W. H. Auden called opera the "last refuge of the High Style," and considered it the one art in which the grand manner survived the ironic levelings of modernity. He began writing libretti soon after he arrived in America in 1939 and abandoned his earlier attempts to write public, political drama. Opera gave him the opportunity to rise to the high style in public, not in an attempt to elevate his own status as a poet, but in service of the heroic voice of the singers. These works present their mythical actions with a direct intensity unlike anything in even his greatest poems. In this volume of Auden and Chester Kallman's libretti, extensive historical and textual notes trace the history of the production and revision of the works and provide full texts of early scenarios, as well as abandoned and rewritten scenes. Almost all the works included here were previously published in incomplete and often inaccessible editions--or were never published at all. The book prints for the first time the full text of Paul Bunyan, Auden's first libretto, which he wrote for music by Benjamin Britten.
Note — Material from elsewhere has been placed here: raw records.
(* ===== verification/OctlSpec.v ===== *)
(** * The tools and the scheduler together

    The exchange of the tools is that with the scheduler: the request is received by
    [orcm_scd_base_recv], and the answer is the message it sends back.  What a user who sets
    and queries power settings, lists the queues or lists the nodes gets. *)

From Stdlib Require Import ZArith Lia Ascii.
From stdpp Require Import prelude numbers strings gmap list.
From S2P Require Import Prelude PointerArray CString Argv Regex Dss Names Fields Attr CfgiDt CfgiSpec Alloc Scd ScdFifo ScdLemmas ScdSpec ScdRun RmRecv ScdRecv RecvSpec ScdPower Octl.

Local Open Scope Z_scope.

Module OctlSpec.
Import Argv Dss Names Fields Attr Alloc Scd ScdFifo RmRecv ScdRecv ScdPower Octl.

(** ** Messages as their bytes *)

(** A buffer as it arrives: its unread bytes are [y]. *)
Definition carrying (b : opal_buffer_t) (y : list Z) : Prop := fully_desc b = false ∧ readable b y [].

Lemma packed p x : packs false p x → ∃ b, p new_buffer = Some (b, inr tt) ∧ carrying b x.
Proof.
  intros Hp. destruct (Hp new_buffer eq_refl) as (b & E & X). exists b. split; [done|]. split; [apply X|].
  by apply (extended_readable new_buffer).
Qed.

Lemma take_one {A} (m : M A) x y a b : unpacks false m x a → carrying b (x ++ y) →
  ∃ b', m b = Some (b', inr a) ∧ carrying b' y.
Proof.
  intros Hm [Hd Hr]. exists (Dss.skip b (length x)). split; [|split; [done|by apply readable_skip]].
  by apply (Hm b y); [|by rewrite <-(app_nil_r y); apply readable_app].
Qed.

(** Which branch of the dispatcher a command takes. *)
Ltac commands := unfold ORCM_SESSION_REQ_COMMAND, ORCM_SESSION_INFO_COMMAND, ORCM_SESSION_CANCEL_COMMAND,
  ORCM_NODE_INFO_COMMAND, ORCM_SET_POWER_COMMAND, ORCM_GET_POWER_COMMAND; cbn [Z.eqb Pos.eqb].

(** ** Values of settings *)

Definition fits `{FloatText} (i : power_item) (v : attr_data) : Prop :=
  match i, v with
  | FREQUENCY, D_fval f => valid_float f
  | STRICT, D_flag _ => True
  | FREQUENCY, _ | STRICT, _ => False
  | _, D_num z => in_s 32 z
  | _, _ => False
  end.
It also includes Auden and Kallman's The Rake's Progress, written for Igor Stravinsky, and Delia, written for Stravinsky but never set to music. The book continues with Auden and Kallman's two libretti written for music by Hans Werner Henze, Elegy for Young Lovers and The Bassarids, and their adaptation of Love's Labour's Lost, composed by Nicolas Nabokov. It also contains their translation of The Magic Flute, with its scenes reordered for greater dramatic coherence and added dialogue for sharper mythical significance, and their antimasque, The Entertainment of the Senses, for music by John Gardner. The book contains two radio plays--The Dark Valley, a monologue written by Auden alone, and The Rocking Horse Winner, written with James Stern and based on a story by D. H. Lawrence. Also included are the unpublished masque that Auden wrote for Kallman's twenty-second birthday, the unpublished versions of The Dutchess of Malfi that Auden prepared with Bertolt Brecht, scenarios for a film script and a libretto that were never completed, Auden's narrative for the medieval Play of Daniel, two narratives for documentary films, and his song lyrics written for Man of La Mancha before the producer decided to use a different lyricist.